It is a tale of order imposed on chaos, of ritual replacing randomness, and of a nation quietly agreeing on when it is acceptable to stop.

Before the tidy certainty of modern calendars, holidays in Britain were far less cooperative. Feast days, saints’ days, and civic celebrations fell where they pleased. A Wednesday might be given over to celebration, a Thursday to recovery, and a Friday to the slow, reluctant return to work.

The older rhythm was bound to the Church and the agricultural year. It followed the turning of seasons, the waxing and waning of light, and the deeply rooted human instinct to mark time through story and ceremony rather than efficiency.

When the industrial age tightened its grip, that older rhythm began to jar. Factories did not appreciate sudden pauses. Banks, in particular, required predictability. And so, in 1871, a man named Sir John Lubbock introduced the first formal structure of bank holidays.

It was, at its heart, a practical solution. Certain days would be designated when banks would close, and by extension, much of the country would follow. These early holidays were still scattered, tied loosely to tradition, but they marked the beginning of something important. The state had begun to formalise rest. Even then, though, the placement of these days was not entirely convenient. A holiday landing midweek could feel oddly disruptive. Work would stutter, pause, and then attempt to resume its rhythm as if nothing had happened.

There is something almost uncanny about returning to routine on a Thursday, knowing you have already stepped outside of it once that week. It breaks the illusion of continuity.

By the time we reach the late twentieth century, Britain had changed again. The working week had become more standardised. The weekend had become sacred in its own quiet way. Leisure was no longer incidental but expected. And it was here that the modern shape of the bank holiday was truly carved, through the Banking and Financial Dealings Act 1971.

This Act did something deceptively simple.

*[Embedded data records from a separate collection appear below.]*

(* ===== verification/ApiTransfers.v ===== *)
(** * A transfer over HTTP

    POST /v1/transfers from the bytes of its body to the bytes of its answer: the
    JSON codec, the handler and the transfer repository put together. *)

From Stdlib Require Import ZArith Lia.
From stdpp Require Import prelude strings gmap.
From S2P Require Import Prelude GoStd Utf8 Json JsonStruct Rfc3339 Domain Store Effects Ledger Transfers.
From S2P Require Import Idempotency Handlers ApiJson.

(** The handler's answer: status, content type, and what a client reads of the body. *)
Definition reads_as (res : result (list WriterCall)) (ctype : string) (status : Z) (v : Json) : Prop :=
  ∃ body, res = Ok [SetContentType ctype; WriteHeader status; WriteBody body] ∧ Decode body = Some v.

(** The status and the title of each refusal. *)
Definition refusal_answer (why : sentinel) : Z * string :=
  match why with
  | ErrSelfTransfer => (400, "self-transfer-not-allowed"%string)
  | ErrNonPositiveAmount => (400, "invalid-amount"%string)
  | ErrCustomerNotFound => (404, "customer-not-found"%string)
  | ErrInsufficientBalance => (422, "insufficient-balance"%string)
  | ErrDuplicateTransferCause => (409, "duplicate-transfer-cause"%string)
  | _ => (500, "transfer-failed"%string)
  end.

Section transfers.
Context (uuid_Parse : string → option bytes) (uuid_String : bytes → string) (zone : Z → Z).
(** The library's text form of a 16-byte id is UTF-8, and reads back. *)
Hypothesis (uuid_text : ∀ id, String.length id = 16%nat →
  ValidString (uuid_String id) = true ∧ uuid_Parse (uuid_String id) = Some id).

Let create_transfer := customerServer_CreateTransfer uuid_Parse uuid_String encode_problem
  (encode_payload uuid_String zone) (decode_transfer uuid_Parse).

(** A request the API documents: two ids, a supported pair, an integer amount. *)
Record well_formed (b : TransferBody) (z : Z) : Prop := {
  wf_Source : String.length (tb_Source b) = 16%nat ∧ tb_Source b ≠ uuid_Nil;
  wf_Destination : String.length (tb_Destination b) = 16%nat ∧ tb_Destination b ≠ uuid_Nil;
  wf_Chain : known_chain (tb_Chain b);
  wf_Asset : known_asset (tb_Asset b);
  wf_Amount : tb_Amount b = big_String z ∧ numeric78 z;
}.

Lemma known_chain_valid ch : known_chain ch → ValidString ch = true.
Proof. unfold known_chain. intros H. repeat (apply elem_of_cons in H as [->|H]; [done|]). by apply elem_of_nil in H. Qed.
Lemma known_asset_valid a : known_asset a → ValidString a = true.
Proof. unfold known_asset. intros H. repeat (apply elem_of_cons in H as [->|H]; [done|]). by apply elem_of_nil in H. Qed.
Lemma big_String_valid z : ValidString (big_String z) = true.
Proof. apply ascii_valid, big_String_ascii. Qed.

(** The request the use case gets from the body. *)
Definition transfer_request (b : TransferBody) (z : Z) (key : string) : TransferRequest :=
  mkTransferRequest (uuid_String (tb_Source b)) (uuid_String (tb_Destination b)) (tb_Chain b) (tb_Asset b) (Some z) key.

(** A well-formed body reaches the use case as the transfer it spells. *)
Lemma create_transfer_decodes key r b z t c s :
  rq_Body r = Some (Marshal (TransferRequest_json uuid_String b) +:+ t) → delimiter (runes t) → well_formed b z →
  create_transfer key r c s =
    (let! res := try (CreateTransfer_Execute (transfer_request b z key)) in
     match res with
     | Err e => answer_error encode_problem r transfer_cases "transfer-failed" None e
     | Ok tr => transfer_answer uuid_Parse encode_problem (encode_payload uuid_String zone) r tr
     end) c s.
Proof.
  intros Hr Ht [[Hs Ns] [Hd Nd] Hc Ha [Hz _]]. unfold create_transfer, customerServer_CreateTransfer.
  rewrite Hr. cbn [from_option id]. rewrite (decode_transfer_Marshal uuid_Parse uuid_String uuid_text);
    [|rewrite Hz; apply big_String_valid|by apply known_asset_valid|by apply known_chain_valid|done..].
  rewrite (proj2 (String.eqb_neq _ _) Ns), (proj2 (String.eqb_neq _ _) Nd). cbn [orb].
  unfold TransferRequestChain_Valid, TransferRequestAsset_Valid. rewrite chain_Valid_spec, asset_Valid_spec.
  rewrite !bool_decide_eq_true_2 by done. cbn [negb orb].
  by rewrite Hz, big_SetString10_String.
Qed.

Definition problem_of (r : Request) (status : Z) (title detail : string) : Json :=
  ProblemDetails_json (mkProblem (problemTypeBase +:+ title) title status detail (rq_Path r)).

Lemma problem_answers r status title detail c s :
  ∃ res, problem encode_problem r status title detail c s = (res, s) ∧
    reads_as res "application/problem+json" status (sanitize (problem_of r status title detail)).
Proof. eexists. split; [reflexivity|]. eexists. split; [reflexivity|]. apply encode_problem_readable. Qed.

Lemma refusals req db why :
  transfer_refusal req db = Some why →
  why = ErrSelfTransfer ∨ why = ErrNonPositiveAmount ∨ why = ErrCustomerNotFound ∨
  why = ErrInsufficientBalance ∨ why = ErrDuplicateTransferCause.
Proof.
  unfold transfer_refusal. intros Hw. repeat case_decide; repeat case_match; simplify_eq; auto 6.
Qed.

Lemma refusal_cases req db why e :
  transfer_refusal req db = Some why → wrapped e = Some why →
  error_case transfer_cases e = Some (fst (refusal_answer why), snd (refusal_answer why), error_text e).
Proof.
  intros H%refusals He.
  unfold transfer_cases. cbn [error_case]. rewrite !(errors_Is_wrapped _ _ _ He).
  by destruct H as [-> |[-> |[-> |[-> | ->]]]].
Qed.

(** A refusal is answered with its own status and title. *)
Lemma refusal_answers req db r why e c s :
  transfer_refusal req db = Some why → wrapped e = Some why →
  ∃ res, answer_error encode_problem r transfer_cases "transfer-failed" None e c s = (res, s) ∧
    reads_as res "application/problem+json" (fst (refusal_answer why))
      (sanitize (problem_of r (fst (refusal_answer why)) (snd (refusal_answer why)) (error_text e))).
Proof. intros Hw He. unfold answer_error. rewrite (refusal_cases _ _ _ _ Hw He). apply problem_answers. Qed.

(** The JSON of a transfer's answer. *)
Definition transfer_json (b : TransferBody) (id : bytes) (z createdAt : Z) : Json :=
  JObject [("amount", JString (big_String z)); ("asset", JString (tb_Asset b)); ("chain", JString (tb_Chain b));
           ("createdAt", JString (Format 0 createdAt));
           ("destinationCustomerId", JString (uuid_String (tb_Destination b))); ("id", JString (uuid_String id));
           ("sourceCustomerId", JString (uuid_String (tb_Source b)))].

Lemma transfer_answer_reads r b z tr id c s :
  well_formed b z → String.length id = 16%nat → tf_ID tr = uuid_String id → representable 0 (tf_CreatedAt tr) →
  tr = mkTransfer (tf_ID tr) (uuid_String (tb_Source b)) (uuid_String (tb_Destination b)) (tb_Chain b) (tb_Asset b) z
         (tf_CreatedAt tr) →
  ∃ res, transfer_answer uuid_Parse encode_problem (encode_payload uuid_String zone) r tr c s = (res, s) ∧
    reads_as res "application/json" 201 (transfer_json b id z (tf_CreatedAt tr)).
Proof.
  intros [[Hs _] [Hd _] Hc Ha _] Hid Eid Hrep Etr. unfold transfer_answer.
  assert (tf_Source tr = uuid_String (tb_Source b) ∧ tf_Destination tr = uuid_String (tb_Destination b) ∧
    tf_Chain tr = tb_Chain b ∧ tf_Asset tr = tb_Asset b ∧ tf_Amount tr = z) as (E1 & E2 & E3 & E4 & E5)
    by (by rewrite Etr). clear Etr.
  pose proof (uuid_text _ Hs) as [Vs Ps]. pose proof (uuid_text _ Hd) as [Vd Pd]. pose proof (uuid_text _ Hid) as [Vi Pi].
  rewrite E1, E2, E3, E4, E5, Ps, Pd, Eid, Pi. eexists. split; [reflexivity|]. eexists. split; [reflexivity|].
  assert (payload_json uuid_String zone (TransferPayload id (tb_Source b) (tb_Destination b) (tb_Chain b) (tb_Asset b)
    (big_String z) (tf_CreatedAt tr)) = Some (transfer_json b id z (tf_CreatedAt tr))) as Hj.
  { cbn [payload_json]. unfold Transfer_json, time_value, time_json. cbn [offset_at]. unfold representable in Hrep.
    rewrite (proj2 (Z.leb_le _ _)), (proj2 (Z.leb_le _ _)) by lia. done. }
  rewrite (encode_payload_readable _ _ _ _ Hj). f_equal. apply sanitize_utf8.
  pose proof (big_String_valid z). pose proof (known_asset_valid _ Ha). pose proof (known_chain_valid _ Hc).
  pose proof (ascii_valid _ (time_text_ascii _ (Format_time_text 0 (tf_CreatedAt tr)))).
  unfold transfer_json. cbn [utf8 foldr fst snd]. split_and!; first [assumption|reflexivity|exact I].
Qed.

(** The handler in its transaction: what it answers, and what it leaves. *)
Lemma create_transfer_run key r b z t c s :
  rq_Body r = Some (Marshal (TransferRequest_json uuid_String b) +:+ t) → delimiter (runes t) → well_formed b z →
  ledger_ok (st_db s) → fault_free c → runs_in_tx c → st_aborted s = false → fresh_uuids transfer_steps c s →
  (∀ n, ∃ id, String.length id = 16%nat ∧ env_uuid (cx_env c) n = uuid_String id) →
  (∀ n, representable 0 (env_now (cx_env c) n)) →
  let req := transfer_request b z key in
  let '(res, s') := create_transfer key r c s in
  match transfer_refusal req (st_db s) with
  | Some why => st_db s' = st_db s ∧ ∃ detail,
      reads_as res "application/problem+json" (fst (refusal_answer why))
        (sanitize (problem_of r (fst (refusal_answer why)) (snd (refusal_answer why)) detail))
  | None => ∃ tr id, tf_ID tr = uuid_String id ∧ tf_Amount tr = z ∧ transferred req (st_db s) tr (st_db s') ∧
      st_aborted s' = false ∧ reads_as res "application/json" 201 (transfer_json b id z (tf_CreatedAt tr))
  end.
Proof.
  intros Hr Ht Hb Hok Hq Htx Ha Hf Hu Hn req.
  pose proof (CreateTransfer_Execute_run req c s Hok Hq Htx Ha Hf (proj2 (wf_Amount _ _ Hb))) as H.
  rewrite (create_transfer_decodes key r b z t) by done. fold req. unfold bind at 1, try.
  destruct (CreateTransfer_Execute req c s) as [res s']. destruct (transfer_refusal req (st_db s)) as [why|] eqn:Hw.
  - destruct H as (e & -> & He & Es). destruct (refusal_answers _ _ r why e c s' Hw He) as (res' & -> & Hans). eauto.
  - destruct H as (tr & n & m & -> & Ei & Et & Ez & Htr & Hab). destruct (Hu n) as (id & Hid & Eid).
    destruct (Htr Hok) as (_ & _ & _ & _ & _ & _ & _ & Etr).
    destruct (transfer_answer_reads r b z tr id c s') as (res' & -> & Hans); try done.
    + by rewrite Ei.
    + rewrite Et. apply Hn.
    + exists tr, id. rewrite Ei, Eid. done.
Qed.
End transfers.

It moved most of the country’s public holidays to Mondays.

At a glance, it looks like administrative tidying. In truth, it reshaped how we experience time off. By anchoring holidays to the start of the week, it created the long weekend. A contained, predictable pocket of freedom. Three days that feel just large enough to escape the ordinary, but not so large that the machinery of daily life begins to grind.

There is something almost folkloric about this reshaping of time. We often think of folklore as ancient, rooted in pre-industrial landscapes and whispered traditions. But here we see a modern form of it emerging. A shared cultural pattern, repeated year after year, shaping behaviour and expectation. The May bank holidays, in particular, feel like echoes of something older. The ancient festivals of Beltane and the turning of the agricultural year linger just beneath the surface. Fires once lit on hilltops become barbecues in back gardens. Processions and dances become seaside trips and garden centre pilgrimages. The structure may be modern, but the instinct is not.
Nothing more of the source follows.